Phonics for those that struggle with phonics



When I taught my two children to read, it was with the Peter and Jane ladybird books the same as the ones I was taught to read with. I taught them with a mixture of “look and say” as well as using phonics to sound out some of the words and this seemed to work fine with them as it had with me.  They began nursery with a smattering of reading skills and I had no worries.  Then I came into contact with other mums and their worries about trying to teach their child to read in case this messed with how the teacher would teach them.  I realised that no teacher would be able to give the one-to-one attention a parent could and continued to help my children to read in anyway that they seemed to hook on to.  

Then I trained to become a teacher and was taught a whole plethora of reading skills to encourage children to engage with reading. But it was once I was actually in the classroom that I really began to realise that not all children seemed to catch reading.  Some children couldn’t even recognise their letters let alone use this knowledge to sound out words.  Some children weren’t able to recognise the same word when it appeared in the next sentence.  I read a very interesting book Why Children Can’t Read: and what we can do about it” and although as an American idea couldn’t get the graphophonix resources over here at the time devised my own little totally decodable books and began teaching reading (20 mins a day) using this method, with my headmaster’s blessing, to a group of six children (4 EAL and a child with possible dyslexic tendencies and a child with terrible memory retention) .  The children all made rapid progress except for the child with very poor memory retention.  The year after, I was sent on ELS training (Early Literacy Support) which also used a strong phonic decodable premise to its teaching and this too worked well with Year One children. Then along came Clanarkshire and The Rose Report into phonics and everyone knew exactly how children could be taught reading and that was by a structured phonic approach and I was very happy to go along with this.
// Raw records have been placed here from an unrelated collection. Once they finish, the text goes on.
(** A reply is staged: a free slot becomes busy, or the reply is counted as lost. *)
Lemma stage_step armed busy u addr reply : ring_at armed busy u -> Z.of_nat (length armed) < batch ->
  exists u' o busy', stage_reply sq_room addr reply u = Some (u', o) /\ ring_at armed busy' u' /\
    oc_sent o = [] /\ oc_failed o = [] /\ oc_queued o ++ pend busy u ≡ₚ pend busy' u' /\
    balance (ur_metrics u') + 1 - balance (ur_metrics u) = Z.of_nat (length busy') - Z.of_nat (length busy) /\
    oc_queued o = (match ur_free u with [] => [] | _ => [(addr, reply)] end) /\
    (forall vs, block_records h0 (ur_metrics u) vs -> block_records h0 (ur_metrics u') vs) /\
    ur_flight u' = ur_flight u.
Proof.
  intros R Ha. pose proof (pool_size _ _ _ R) as Hsz. pose proof (pool_nodup _ _ _ R) as Hnd.
  unfold stage_reply. destruct (ur_free u) as [|s free] eqn:Ef.
  { exists (set_metrics (bump (inc_dropped 1 EWOULDBLOCK) (ur_metrics u)) u), no_outcome, busy.
    split; [done|]. split; [by apply ring_at_metrics|]. do 3 (split; [done|]).
    split; [simpl; rewrite balance_bump; simpl; lia|]. split; [done|].
    split; [intros vs; apply bump_records|done]. }
  assert (0 <= s < 2 * batch) as Hs by (eapply pool_range; [done|rewrite Ef; set_solver]).
  destruct (lookup_lt_is_Some_2 (ur_send u) (Z.to_nat s)) as [old Es]; [rewrite (ra_send _ _ _ R); lia|].
  rewrite Es. simpl. destruct R as [R1 R2 R3 R4]. rewrite Ef in R2.
  set (u1 := mkUring (ur_sq u) (ur_flight u) (s :: free) (ur_recv u) _ (ur_metrics u)).
  assert (ring_at armed busy u1) as Ru1 by (split; simpl; rewrite ?length_insert; done).
  rewrite (queue_room armed busy _ u1 Ru1) by (simpl in Hsz; lia).
  eexists _, _, (s :: busy). split; [reflexivity|].
  assert (s ∉ busy) as Hsb by (apply NoDup_app in Hnd as (_ & H & _); set_solver).
  split.
  { split; simpl; rewrite ?length_insert; try done.
    - rewrite <- app_assoc. simpl. rewrite <- !Permutation_middle, R1. done.
    - by rewrite Permutation_middle. }
  do 2 (split; [done|]). split; [|split; [simpl; lia|done]].
  unfold pend, slot_at. simpl. rewrite (nth_lookup_Some _ _ _ (mkSlot addr reply)) by (apply list_lookup_insert_eq; lia).
  apply Permutation_skip. erewrite map_ext_in; [done|]. intros j Hj%list_elem_of_In. cbn beta. f_equal.
  assert (0 <= j < 2 * batch) by (eapply (pool_range armed busy u1); [done|set_solver]).
  rewrite !nth_lookup, list_lookup_insert_ne; [done|]. intros E. apply Hsb. by replace s with j by lia.
Qed.

(** ** One completion *)

Context (rules : option RuleSet) (store : SubscriberStore) (subs : gmap Z SubscriberRecord).
Context (Hrules : forall rs, rules = Some rs -> exists P B, rule_set_ok rs P B) (Hstore : store_ok store subs).

(** The kernel fills a whole slot with bytes. *)
Definition cqe_ok (c : Cqe) : Prop :=
  length (cq_buf c) = kWireMsgSize /\ Forall byte_ok (cq_buf c) /\ fits 64 (cq_server_ts c).

(** A queued reply goes to the sender of the datagram of [c] and carries the
    decision it calls for. *)
Definition reply_for (c : Cqe) (q : Z * list Z) : Prop :=
  exists rs d, rules = Some rs /\ cq_res c = inr (Z.of_nat kWireMsgSize) /\
    q = (cq_addr c, Wire.encode little_endian d) /\ msg_ok d /\ d_magic_version d = kMagicVersion /\
    answers little_endian rs subs (mkDatagram (cq_buf c) (cq_now c) (cq_server_ts c) (cq_service c)) d.

Lemma arm_rest armed busy u i rest : ring_at rest busy u -> Z.of_nat (length armed) = batch -> armed ≡ₚ i :: rest ->
  exists u', (arm_recv sq_room i u).2 = u' /\ ring_at armed busy u' /\ ur_send u' = ur_send u /\
    ur_metrics u' = ur_metrics u /\ ur_flight u' = ur_flight u.
Proof.
  intros R Hl Ha. apply Permutation_length in Ha as Hl'. simpl in Hl'.
  destruct (arm_recv_at rest busy i u R ltac:(lia)) as (u' & E & R' & ? & ? & _ & ?).
  exists u'. rewrite E. split; [done|]. split; [|done]. by eapply ring_at_perm; [|reflexivity|exact R'].
Qed.

Lemma pend_send busy u u' : ur_send u' = ur_send u -> pend busy u' = pend busy u.
Proof. intros E. unfold pend, slot_at. by rewrite E. Qed.

(** The state in which the completion of receive [i] is handled. *)
Record receiving (armed rest busy : list Z) (i : Z) (u u1 : Uring) (c : Cqe) : Prop := {
  rv_ring : ring_at rest busy u1;
  rv_armed : Z.of_nat (length armed) = batch /\ armed ≡ₚ i :: rest;
  rv_send : ur_send u1 = ur_send u;
  rv_metrics : ur_metrics u1 = ur_metrics u;
  rv_slot : ur_recv u1 !! Z.to_nat i = Some (mkSlot (cq_addr c) (cq_buf c)) }.

Lemma kernel_receives armed busy u c i rest : ring_at armed busy u -> Z.of_nat (length armed) = batch ->
  cq_data c ∈ ur_flight u -> armed ≡ₚ i :: rest -> 0 <= i < batch ->
  user_data_op (cq_data c) = kOpRecv -> user_data_idx (cq_data c) = i -> cq_data c = make_user_data kOpRecv i ->
  exists u1, kernel_completes c u = Some u1 /\ receiving armed rest busy i u u1 c /\
    take_op (cq_data c) (ur_flight u) = Some (ur_flight u1).
Proof.
  intros R Hl Hf Ha Hi Eo Ei Eud. destruct (take_op_elem _ _ Hf) as [flight Et].
  unfold kernel_completes. rewrite Et, Eo, Ei. simpl. eexists. split; [done|]. split; [|done].
  pose proof (complete_recv_ops armed busy u _ flight rest i R Et Ha Eud) as Hops.
  destruct R as [_ R2 R3 R4]. split; simpl; try done.
  - split; simpl; rewrite ?length_insert; done.
  - apply list_lookup_insert_eq. lia.
Qed.

(** The datagram is not answered: the slot is armed again. *)
Lemma recv_rearm armed rest busy i u u1 c k : receiving armed rest busy i u u1 c ->
  (forall vs, block_records h0 (ur_metrics u) vs -> block_records h0 k vs) -> balance k = balance (ur_metrics u) ->
  exists u2, (arm_recv sq_room i (set_metrics k u1)).2 = u2 /\ ring_at armed busy u2 /\
    moved busy u busy u2 no_outcome /\ ur_flight u2 = ur_flight u1.
Proof.
  intros [R1 [Hl Ha] Hs Hm _] Hk Hb.
  destruct (arm_rest armed busy (set_metrics k u1) i rest (ring_at_metrics _ _ _ _ R1) Hl Ha)
    as (u2 & E & R2 & Es & Em & Ef). exists u2. do 2 (split; [done|]). split; [|done]. simpl in *.
  split; simpl; [by rewrite (pend_send busy u u2) by congruence|rewrite Em, Hb; lia|].
  intros [vs' Hv]. exists vs'. rewrite Em. auto.
Qed.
As well as using phonographix and ELS, I have also taught phonics using Jolly Phonics, RML (Ruth Miskin) and Letters and Sounds and still employ a mixture of resources from all.

However, I am still finding children that cannot seem to learn this way and I am responsible for planning lessons that mean that every day for half an hour these children struggle to learn the way their peers do.  For some of these children a “look say” method appears to be the way they can learn certain words but they can’t learn all words like this.  I have had some success introducing the “Taming Tricky Words” method which associates a little story and action for lots of common words.  But I still find it so difficult to plan phonics tuition for others to follow and teach to children who seem to find it so difficult.  They can recognise some of the phonic sounds but when it comes to using this knowledge to blend for reading they are stumped and let’s face it that’s what phonics is all about – enabling a child to read.

At the moment, I have gone back to making some resources based on onset and rime or word families in the hope this might help with the blending skills but I would be delighted to hear from anyone who has a successful method of teaching blending.  I have tried the normal ones such as softly speaking the first sound, the children are quite adept at making the correct sound so no over running e.g. buh, cuh etc, running fingers below letter cards, they can hear the word when spoken in “Fred Talk” but they still appear defeated by the written word.


One thought on “Phonics for those that struggle with phonics

  1. Having retired from secondary teaching two years ago, I have volunteered with the Norfolk Reading Project to listen to year one children read at a local school. This post is interesting for someone who hasn’t taught phonics. Thank you.